(** [response.raise_for_status()]: [httpx] raises for every status
    outside 200..299. *)
Definition raise_for_status (lib : PyLib) (url : string) (r : Response) : Co unit :=
  if (200 <=? status_code r) && (status_code r <=? 299) then Ret tt
  else Throw (HTTPStatusError (status_code r) (status_error_message lib r url)).

(** [response.json()] *)
Definition response_json (lib : PyLib) (r : Response) : Co json :=
  match json_body r with
  | Some j => Ret j
  | None => Throw (JSONDecodeError (decode_error_message lib r))
  end.

(* ------------------------------------------------------------------ *)
(** ** Running coroutines *)

(** Network operations issued so far, oldest first. *)
Inductive Event : Type :=
| Redis_from_url (url : string)
| Redis_ping (url : string)
| Redis_hset (key field : string) (value : Dict.t json)
| Redis_hdel (key field : string)
| Http_post (url : string) (body : json)
| Http_get (url : string).

(** The answers of the outside world.  The [n]-th consultation (clock
    reading, uuid, Redis or HTTP operation) gets the answer at index [n]. *)
Record Oracle : Type := {
  clock : nat -> Z;
  uuid : nat -> string;
  environ : string -> option string;
  redis_reply : nat -> option string;
  http_reply : nat -> http_outcome
}.

Record World : Type := {
  heap : Heap;
  tick : nat;
  trace : list Event
}.

Definition put_heap (h : Heap) (w : World) : World :=
  {| heap := h; tick := tick w; trace := trace w |}.
Definition consult (w : World) : World :=
  {| heap := heap w; tick := S (tick w); trace := trace w |}.
Definition issue (ev : Event) (w : World) : World :=
  {| heap := heap w; tick := S (tick w); trace := trace w ++ [ev] |}.

Definition handle (o : Oracle) {X : Type} (ev : Eff X) (w : World) : X * World :=
  match ev in Eff X return X * World with
  | Load => (heap w, w)
  | Store h => (tt, put_heap h w)
  | UtcNow => (clock o (tick w), consult w)
  | Uuid4 => (uuid o (tick w), consult w)
  | Getenv var => (environ o var, w)
  | RedisFromUrl url => (redis_reply o (tick w), issue (Redis_from_url url) w)
  | RedisPing url => (redis_reply o (tick w), issue (Redis_ping url) w)
  | RedisHset key field value =>
      (redis_reply o (tick w), issue (Redis_hset key field value) w)
  | RedisHdel key field => (redis_reply o (tick w), issue (Redis_hdel key field) w)
  | HttpPost url body => (http_reply o (tick w), issue (Http_post url body) w)
  | HttpGet url => (http_reply o (tick w), issue (Http_get url) w)
  end.

(** One coroutine awaited to completion. *)
Fixpoint run (o : Oracle) {A : Type} (c : Co A) (w : World) : result A * World :=
  match c with
  | Ret a => (Ok a, w)
  | Throw e => (Err e, w)
  | Vis ev k => let (x, w') := handle o ev w in run o (k x) w'
  end.

(** One scheduling slice: the coroutine runs up to and including its next
    network await, or to its end. *)
Fixpoint advance (o : Oracle) {A : Type} (c : Co A) (w : World) : Co A * World :=
  match c with
  | Vis ev k =>
      let (x, w') := handle o ev w in
      if suspends ev then (k x, w') else advance o (k x) w'
  | _ => (c, w)
  end.

Fixpoint start_all (o : Oracle) {A : Type} (pool : list (Co A)) (w : World)
  : list (Co A) * World :=
  match pool with
  | [] => ([], w)
  | c :: rest =>
      let (c', w1) := advance o c w in
      let (rest', w2) := start_all o rest w1 in
      (c' :: rest', w2)
  end.

Fixpoint advance_nth (o : Oracle) {A : Type} (i : nat) (pool : list (Co A)) (w : World)
  {struct pool} : list (Co A) * World :=
  match pool with
  | [] => ([], w)
  | c :: rest =>
      match i with
      | O => let (c', w') := advance o c w in (c' :: rest, w')
      | S i' => let (rest', w') := advance_nth o i' rest w in (c :: rest', w')
      end
  end.

Fixpoint resume (o : Oracle) {A : Type} (schedule : list nat) (pool : list (Co A))
  (w : World) : list (Co A) * World :=
  match schedule with
  | [] => (pool, w)
  | i :: schedule' =>
      let (pool', w') := advance_nth o i pool w in
      resume o schedule' pool' w'
  end.

Fixpoint finish_all (o : Oracle) {A : Type} (pool : list (Co A)) (w : World)
  : list (result A) * World :=
  match pool with
  | [] => ([], w)
  | c :: rest =>
      let (r, w1) := run o c w in
      let (rs, w2) := finish_all o rest w1 in
      (r :: rs, w2)
  end.

(** [asyncio.gather] over [tasks] with [return_exceptions=True].  Every task is
    started in order and runs to its first network await; then the tasks
    are resumed one slice at a time in the order [schedule] gives (the
    order in which the network answers arrive); tasks still unfinished
    when [schedule] ends are completed in task order.  The results come
    back in task order whatever the schedule. *)
Definition gather (o : Oracle) {A : Type} (schedule : list nat) (tasks : list (Co A))
  (w : World) : list (result A) * World :=
  let (p1, w1) := start_all o tasks w in
  let (p2, w2) := resume o schedule p1 w1 in
  finish_all o p2 w2.

(* ------------------------------------------------------------------ *)
(** ** More Python values *)

(** [needle in hay] for two [str]. *)
Fixpoint contains (needle hay : string) : bool :=
  if String.prefix needle hay then true
  else match hay with
       | EmptyString => false
       | String _ rest => contains needle rest
       end.

(** Python truthiness of a JSON value. *)
Definition json_truthy (v : json) : bool :=
  match v with
  | JNull => false
  | JBool b => b
  | JNum z => negb (z =? 0)
  | JStr s => negb (s =? "")%string
  | JList l => match l with [] => false | _ => true end
  | JObj d => match d with [] => false | _ => true end
  end.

□ □ □ □ □ □ □

Task brief: Within the records above, how many lines include the word "then"? Only the number is wanted.

Written solution: 4